Memulai kehidupan yang baru. Sedikit berkurang rasa gairah untuk hidup. Melihat teman laki-laki, seperti yang fobia. Entah mengapa. Ya mungkin karena trauma atas peristiwa yang sudah berlalu. Rasa kecewa yang mendalam, selalu membekas dalam hati. Orang zaman sekarang berkata  ''Wanita itu memang mudah membawa perasaan''. Memang benar. Aku sendiri yang merasakannya. Bayangkan saja, kehilangan sosok seorang ayah yang menjadi pondasi dalam keluarga. Jika pondasi hilang? Mungkin saja semuanya hancur. Katanya, sulit untuk membangunnya kembali. Takdir telah membuatku hampa. Ristya terima semua ini dengan hati yang sangat ikhlas. Ristya sangat berterima kasih kepada Tuhan. Karenanya, telah membuktikan bahwa ayah bukan laki-laki terbaik untuknya dan ibu. Semoga kelak tergantikan oleh yang lebih dan jauh dari kata lebih.
*Part 6*
      Tepat minggu pertama bulan Oktober, Ristya  di ikut sertakan oleh managernya dalam ajang Lomba Dayung tingkat Kabupaten. Aneh memang, mengapa Ristya yang dipilih? Dan ini memang bukan untuk pertama kalinya. Memang sedikit menjadi beban baginya. Dia tidak ingin mengecewakan orang-orang yang telah berharap kepadanya. Tapi tidak apa, itu menjadi celah baginya untuk meraih mimpinya. Atas tekad dan keyakinannya yang kuat, dia selalu menerima apapun hasilnya. Dan memang selama ini hasilnya tidak pernah mengecewakan.

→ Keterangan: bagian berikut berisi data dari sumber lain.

(** [if (num_keys_ < contraction_threshold_) { resize(kMaxDensity_); num_resizes_++; }] *)
Definition contract n : option (AlexDataNode P) :=
  if SFltb (f64_of_Z (num_keys_ (slots_ n))) (contraction_threshold_ n) then
    n ← AlexResize.resize uninit_keys uninit_payloads n kMaxDensity_ false false false;
    Some (upd_counters n add_resize)
  else Some n.

Definition erase_one_at n (pos : Z) : option (AlexDataNode P) :=
  let s := slots_ n in
  next_key ← (if pos =? data_capacity_ s - 1 then Some kEndSentinel_ else (key_slots_ s).[pos + 1]);
  ks ← wr (key_slots_ s) pos next_key;
  bm ← unset_bit (bitmap_ s) pos;
  ks ← overwrite_gaps bm next_key (pos - 1) ks;
  contract (with_slots n (mkSlots ks (payload_slots_ s) (data_capacity_ s) (num_keys_ s - 1) bm (bitmap_size_ s))).

Definition erase_one n (key : Z) : option (Z * AlexDataNode P) :=
  '(pos, n) ← find_lower n key;
  miss ← (if pos =? data_capacity_ (slots_ n) then Some true
          else k ← (key_slots_ (slots_ n)).[pos]; Some (negb (key_equal k key)));
  if miss : bool then Some (0, n)
  else n ← erase_one_at n pos; Some (1, n).

(** [while (pos >= 0 && test(key_slots_[pos])) ...]: overwrite, count, unset. *)
Definition erase_down (test : Z -> bool) (next_key pos : Z) (ks bm : list Z)
    : option (Z * list Z * list Z) :=
  loop (S (Z.to_nat (pos + 1))) (fun '(pos, num_erased, ks, bm) =>
    if 0 <=? pos then
      k ← ks.[pos];
      if test k then
        ks ← wr ks pos next_key;
        e ← check_exists bm pos;
        bm ← unset_bit bm pos;
        Some (inl (pos - 1, num_erased + (if e : bool then 1 else 0), ks, bm))
      else Some (inr (num_erased, ks, bm))
    else Some (inr (num_erased, ks, bm))) (pos, 0, ks, bm).

(** Erase the keys below [pos] that pass the test, then contract. *)
Definition erase_below n (test : Z -> bool) (pos : Z) : option (Z * AlexDataNode P) :=
  let s := slots_ n in
  next_key ← key_or_sentinel s pos;
  '(num_erased, ks, bm) ← erase_down test next_key (pos - 1) (key_slots_ s) (bitmap_ s);
  n ← contract (with_slots n
    (mkSlots ks (payload_slots_ s) (data_capacity_ s) (num_keys_ s - num_erased) bm (bitmap_size_ s)));
  Some (num_erased, n).

Definition erase n (key : Z) : option (Z * AlexDataNode P) :=
  '(pos, n) ← upper_bound n key;
  miss ← (if pos =? 0 then Some true
          else k ← (key_slots_ (slots_ n)).[pos - 1]; Some (negb (key_equal k key)));
  if miss : bool then Some (0, n)
  else erase_below n (fun k => key_equal k key) pos.

Definition erase_range n (start_key end_key : Z) (end_key_inclusive : bool) : option (Z * AlexDataNode P) :=
  '(pos, n) ← (if end_key_inclusive then upper_bound n end_key else lower_bound n end_key);
  if pos =? 0 then Some (0, n)
  else erase_below n (fun k => key_greaterequal start_key k) pos.

(** ** Clearing a run of slots *)

(** The slots strictly between [q] and [p] hold what follows them and are gaps. *)
Record cleared s (q p : Z) (ks bm : list Z) : Prop := {
  cl_range : -1 <= q < p /\ 0 < p <= data_capacity_ s;
  cl_left : 0 <= q -> bitv (bitmap_ s) q = true;
  cl_len : zlen ks = data_capacity_ s;
  cl_bits : zlen bm = zlen (bitmap_ s);
  cl_words : words_ok bm;
  cl_keys : forall j, rd ks j = if (q <? j) && (j <? p) then Some (next_key s (p - 1)) else rd (key_slots_ s) j;
  cl_bit : forall j, bitv bm j = if (q <? j) && (j <? p) then false else bitv (bitmap_ s) j
}.

Definition without s ks bm (num : Z) : Slots P :=
  mkSlots ks (payload_slots_ s) (data_capacity_ s) num bm (bitmap_size_ s).

Lemma next_key_range s i : slots_ok s -> 0 <= i < data_capacity_ s -> 0 <= next_key s i.
Proof.
  intros H Hi. pose proof (key_at_range s i H Hi). pose proof (so_le s H i Hi). lia.
Qed.

Lemma cleared_ok s q p ks bm :
  slots_ok s -> cleared s q p ks bm ->
  slots_ok (without s ks bm (num_keys_ s - cnt (bitv (bitmap_ s)) (q + 1) p)).
Proof.
  intros H [Hr Hq Hl Hbl Hw Hk Hb]. set (s' := without _ _ _ _).
  pose proof (so_bitmap s H) as [Bc Bs Bl Bw Bp].
  assert (Hka : forall i, key_at s' i = if (q <? i) && (i <? p) then next_key s (p - 1) else key_at s i).
  { intros i. unfold key_at, at_, s'. cbn [key_slots_ without]. rewrite Hk. by destruct (_ && _). }
  assert (Hnk : forall i, next_key s' i = if i + 1 <? data_capacity_ s then
      (if (q <? i + 1) && (i + 1 <? p) then next_key s (p - 1) else key_at s (i + 1)) else kEndSentinel_).
  { intros i. rewrite <-Hka. done. }
  assert (Hgood : forall i, 0 <= i < data_capacity_ s -> slot_good (key_at s' i) (next_key s' i) (bitv bm i)).
  { intros i Hi. pose proof (good_old s i H Hi) as Hold. rewrite Hb, Hka, Hnk.
    destruct (Z.lt_trichotomy i q) as [Hi'|[->|Hi']].
    - unfold next_key in Hold. repeat (btest_case; try lia); cbn [andb]; done.
    - assert (Hlt := filled_lt_next s q H Hi (Hq ltac:(lia))).
      replace ((q <? q) && (q <? p)) with false by (repeat (btest_case; try lia); done).
      rewrite Hq by lia. apply good_filled. unfold next_key at 1 in Hlt.
      destruct (Z.ltb_spec (q + 1) (data_capacity_ s)); [|pose proof (next_key_le_sentinel s q H); lia].
      destruct (Z.lt_ge_cases (q + 1) p).
      + pose proof (key_at_le s (q + 1) (p - 1) H ltac:(lia) ltac:(lia)).
        pose proof (so_le s H (p - 1) ltac:(lia)). repeat (btest_case; try lia); cbn [andb]; lia.
      + repeat (btest_case; try lia); cbn [andb]; lia.
    - destruct (Z.lt_ge_cases i p).
      + replace ((q <? i) && (i <? p)) with true by (repeat (btest_case; try lia); done). apply good_gap.
        destruct (Z.lt_ge_cases (i + 1) p); [repeat (btest_case; try lia); cbn [andb]; done|].
        replace (p - 1) with i by lia. unfold next_key. repeat (btest_case; try lia); cbn [andb]; done.
      + unfold next_key in Hold. repeat (btest_case; try lia); cbn [andb]; done. }
  constructor; [|done|exact (so_payloads s H)| | | |].
  - constructor; try done; [unfold s'; simpl; congruence|]. intros i Hi. cbn [bitmap_ s' without]. rewrite Hb.
    cbn [s' without data_capacity_ bitmap_size_] in Hi. rewrite Bp by done. by destruct (_ && _).
  - rewrite Hka. pose proof (so_nonneg s H). pose proof (next_key_range s (p - 1) H ltac:(lia)).
    destruct (_ && _); lia.
  - intros i Hi. by apply Hgood.
  - intros i Hi. by apply Hgood.
  - cbn [s' without num_keys_ bitmap_ data_capacity_]. rewrite (so_num s H).
    rewrite (cnt_split (bitv (bitmap_ s)) 0 (q + 1)), (cnt_split (bitv (bitmap_ s)) (q + 1) p) by lia.
    rewrite (cnt_split (bitv bm) 0 (q + 1)), (cnt_split (bitv bm) (q + 1) p) by lia.
    rewrite (cnt_zero (bitv bm) (q + 1) p), (cnt_ext (bitv bm) (bitv (bitmap_ s)) 0),
      (cnt_ext (bitv bm) (bitv (bitmap_ s)) p); [lia|..]; intros i Hi; rewrite Hb;
      repeat (btest_case; try lia); done.
Qed.

(** If exactly the filled slots of the run pass the test, the others remain. *)
Lemma cleared_stored s q p ks bm num (test : Z -> bool) :
  slots_ok s -> cleared s q p ks bm ->
  (forall i, 0 <= i < data_capacity_ s -> bitv (bitmap_ s) i = true ->
     test (key_at s i) = (q <? i) && (i <? p)) ->
  forall k v, stored (without s ks bm num) k v <-> stored s k v /\ test k = false.
Proof.
  intros H [Hr Hq Hl Hbl Hw Hk Hb] Ht k v. unfold stored.
  cbn [without data_capacity_ key_slots_ payload_slots_ bitmap_]. split.
  - intros (i & Hi & Bi & Ki & Vi). rewrite Hb in Bi. rewrite Hk in Ki.
    destruct ((q <? i) && (i <? p)) eqn:E; [done|]. split; [by exists i|].
    rewrite rd_key in Ki by done. simplify_eq. by rewrite Ht.
  - intros [(i & Hi & Bi & Ki & Vi) Htest]. exists i. rewrite Hb, Hk.
    rewrite rd_key in Ki by done. simplify_eq. rewrite Ht in Htest by done. rewrite Htest.
    by rewrite rd_key.
Qed.

(** The map without the keys that pass the test. *)
Definition map_without (test : Z -> bool) (m : gmap Z P) : gmap Z P :=
  filter (fun kv => test kv.1 = false) m.

Lemma cleared_map s q p ks bm (test : Z -> bool) :
  slots_ok s -> cleared s q p ks bm ->
  (forall i, 0 <= i < data_capacity_ s -> bitv (bitmap_ s) i = true ->
     test (key_at s i) = (q <? i) && (i <? p)) ->
  node_map (without s ks bm (num_keys_ s - cnt (bitv (bitmap_ s)) (q + 1) p)) =
    map_without test (node_map s).
Proof.
  intros H Hc Ht. apply node_map_ext; [by apply cleared_ok|]. intros k v.
  rewrite (cleared_stored s q p ks bm _ test H Hc Ht). unfold map_without.
  rewrite map_lookup_filter_Some, node_map_lookup by done. done.
Qed.

(** ** The loops *)

Lemma contract_spec n :
  node_ok n -> num_keys_ (slots_ n) < 2 ^ 29 ->
  exists n', contract n = Some n' /\ node_ok n' /\ contents (slots_ n') = contents (slots_ n).
Proof.
  intros Hok Hn. unfold contract. destruct (SFltb _ _); [|by exists n].
  destruct (AlexResize.resize_spec uninit_keys uninit_payloads n kMaxDensity_ false false false Hok)
    as (n' & -> & Hok' & Hc & _).
  { apply capacity_for_bound; [by right; right|]. pose proof (num_keys_nonneg n Hok). lia. }
  cbn [mbind option_bind]. eexists. split; [done|]. split; [by apply node_ok_upd|done].
Qed.

Lemma key_or_sentinel_spec s p :
  slots_ok s -> 0 < p <= data_capacity_ s -> key_or_sentinel s p = Some (next_key s (p - 1)).
Proof.
  intros H Hp. unfold key_or_sentinel, next_key. replace (p - 1 + 1) with p by lia.
  destruct (Z.eqb_spec p (data_capacity_ s)); destruct (Z.ltb_spec p (data_capacity_ s)); try lia; [done|].
  apply rd_key; [done|lia].
Qed.

(** [erase_down] clears the maximal run below [p] whose keys pass the test. *)
Lemma erase_down_spec s test p :
  slots_ok s -> 0 < p <= data_capacity_ s ->
  (test (key_at s (p - 1)) = false -> bitv (bitmap_ s) (p - 1) = true) ->
  exists q ks bm, erase_down test (next_key s (p - 1)) (p - 1) (key_slots_ s) (bitmap_ s) =
      Some (cnt (bitv (bitmap_ s)) (q + 1) p, ks, bm) /\
    cleared s q p ks bm /\ (0 <= q -> test (key_at s q) = false) /\
    (forall i, q < i < p -> test (key_at s i) = true).
Proof.
  intros H Hp Hlast. pose proof (cap_bits s H) as Hcb. unfold erase_down.
  set (ok := fun (q : Z) (ks bm : list Z) =>
    zlen ks = data_capacity_ s /\ zlen bm = zlen (bitmap_ s) /\ words_ok bm /\
    (forall j, rd ks j = if (q <? j) && (j <? p) then Some (next_key s (p - 1)) else rd (key_slots_ s) j) /\
    (forall j, bitv bm j = if (q <? j) && (j <? p) then false else bitv (bitmap_ s) j) /\
    (forall i, q < i < p -> test (key_at s i) = true)).
  match goal with |- context [loop _ ?b _] =>
    destruct (loop_spec (fun '(q, num, ks, bm) => -1 <= q < p /\
        num = cnt (bitv (bitmap_ s)) (q + 1) p /\ ok q ks bm)
      (fun '(num, ks, bm) => exists q, -1 <= q < p /\ num = cnt (bitv (bitmap_ s)) (q + 1) p /\
        ok q ks bm /\ (0 <= q -> test (key_at s q) = false))
      (fun '(q, _, _, _) => q + 1) b) with (fuel := S (Z.to_nat (p - 1 + 1)))
      (s := (p - 1, 0, key_slots_ s, bitmap_ s)) as ([[num ks] bm] & E & q & Hq & -> & Hok & Hstop) end.
  - intros [[[q num] ks] bm] (Hq & -> & Hl & Hbl & Hw & Hk & Hb & Ht).
    destruct (Z.leb_spec 0 q); [|exists q; split; [lia|]; split; [done|]; split; [done|lia]].
    rewrite Hk. replace ((q <? q) && (q <? p)) with false by (repeat (btest_case; try lia); done).
    rewrite rd_key by (done || lia). cbn [mbind option_bind].
    destruct (test (key_at s q)) eqn:Et; [|by exists q].
    destruct (wr_in ks q (next_key s (p - 1))) as [ks' Ek]; [lia|]. rewrite Ek. cbn [mbind option_bind].
    rewrite check_exists_spec by lia. cbn [mbind option_bind].
    destruct (unset_bit_spec bm q Hw) as (bm' & Ebm & Hl' & Hw' & Hb'); [lia|].
    rewrite Ebm. cbn [mbind option_bind]. split; [|lia]. split; [lia|].
    rewrite Hb. replace ((q <? q) && (q <? p)) with false by (repeat (btest_case; try lia); done).
    split; [replace (q - 1 + 1) with q by lia; rewrite (cnt_cons _ q p) by lia; destruct (bitv _ q); lia|].
    split; [rewrite (zlen_wr _ _ _ _ Ek); lia|]. split; [lia|]. split; [done|].
    split; [intros j; rewrite (rd_wr _ _ _ _ _ Ek), Hk; repeat (btest_case; try lia); done|].
    split; [intros j; rewrite Hb', Hb; repeat (btest_case; try lia); done|].
    intros i Hi. destruct (Z.eq_dec i q) as [->|]; [done|]. apply Ht. lia.
  - split; [lia|]. split; [by rewrite cnt_empty by lia|].
    split; [by apply so_keys|]. split; [done|]. split; [apply bo_words with (1 := so_bitmap _ H)|].
    split; [intros j; repeat (btest_case; try lia); done|].
    split; [intros j; repeat (btest_case; try lia); done|]. intros; lia.
  - lia.
  - lia.
  - exists q, ks, bm. split; [done|]. destruct Hok as (Hl & Hbl & Hw & Hk & Hb & Ht).
    split; [|done]. constructor; try done. intros Hq0. specialize (Hstop Hq0).
    destruct (Z.eq_dec q (p - 1)) as [->|]; [by apply Hlast|].
    rewrite (so_bit s H q) by lia. specialize (Ht (q + 1) ltac:(lia)).
    pose proof (so_le s H q ltac:(lia)) as Hle. unfold next_key in *.
    destruct (Z.ltb_spec (q + 1) (data_capacity_ s)); [|lia]. apply Z.ltb_lt.
    assert (key_at s q <> key_at s (q + 1)) by congruence. lia.
Qed.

~Ya begitulah, Tuhan tidak akan pernah mengecewakan hambanya~. Yakinlah akan hal itu.
      Di sisi lain atas semangat juang dalam menggapai mimpi, Ristya selalu teringat akan kehidupan masa lalunya. Dia telah gugur dalam lingkup kebahagiaan yang kekal. Hati kecil memang tidak bisa untuk di bohongi. Raga selalu kuat untuk menerima semua kenyataan. Tapi hati kecil selalu terngiang akan peristiwa masa lalu. Kini, tugasnya hanyalah tinggal membahagiakan ibunya.
      Tidak pernah sekalipun ayahnya memberi kabar. Sekedar sapapun bahkan tidak pernah. Mungkin ayahnya telah bahagia dengan keluarga barunya. Sakit tapi tidak berdarah. Ya, Ristya merasa sakit hati akan keputusan ayah yang memilih untuk berpisah dengan keluarganya. Tapi bagaimana lagi? Seiring dengan berjalannya waktu, dia telah menerima dengan keadaan lapang dada. Tak pernah terkira dalam angannya. Tapi ini sudah takdir, tidak bisa dipungkiri. Bersyukurlah selalu atas apa yang menjadi kenyataan. Belajar lah dari peristiwa yang sudah berlalu. Jangan sampai, hal itu akan terjadi di masa yang akan datang. Berdo'alah selalu, semoga dijauhkan selalu dari kenyataan yang pahit.
      Sabtu malam, Ristya dengan ibunya mempunyai kebiasaan yang dimana selalu menonton TV bersama. Disertai dengan bercengkrama, cemilan yang begitu penuh dan canda tawa yang datang dengan sendirinya. Bukan fake smile.
''Eh bu, jangan nonton gossip dong. Gak asik. Mending kita nonton film FTV aja, gimana?'' ucap Ristya dengan mulut berisi cemilan.
''Ah kamu, FTV terus. Gak bosen apa? Nanti kalau kamu nonton film FTV, ibu pasti dikacangin deh.'' Balas ibu dengan mengambil remot yang kemudian di genggam erat-erat.
''Ya tidak akan dong bu, emang ibu mau jadi kacang? Haha ..'' ucap Ristya sembari tertawa lepas.
''Bukan begitu maksud ibu ris......'' sejenak ucapan Ibu terjeda.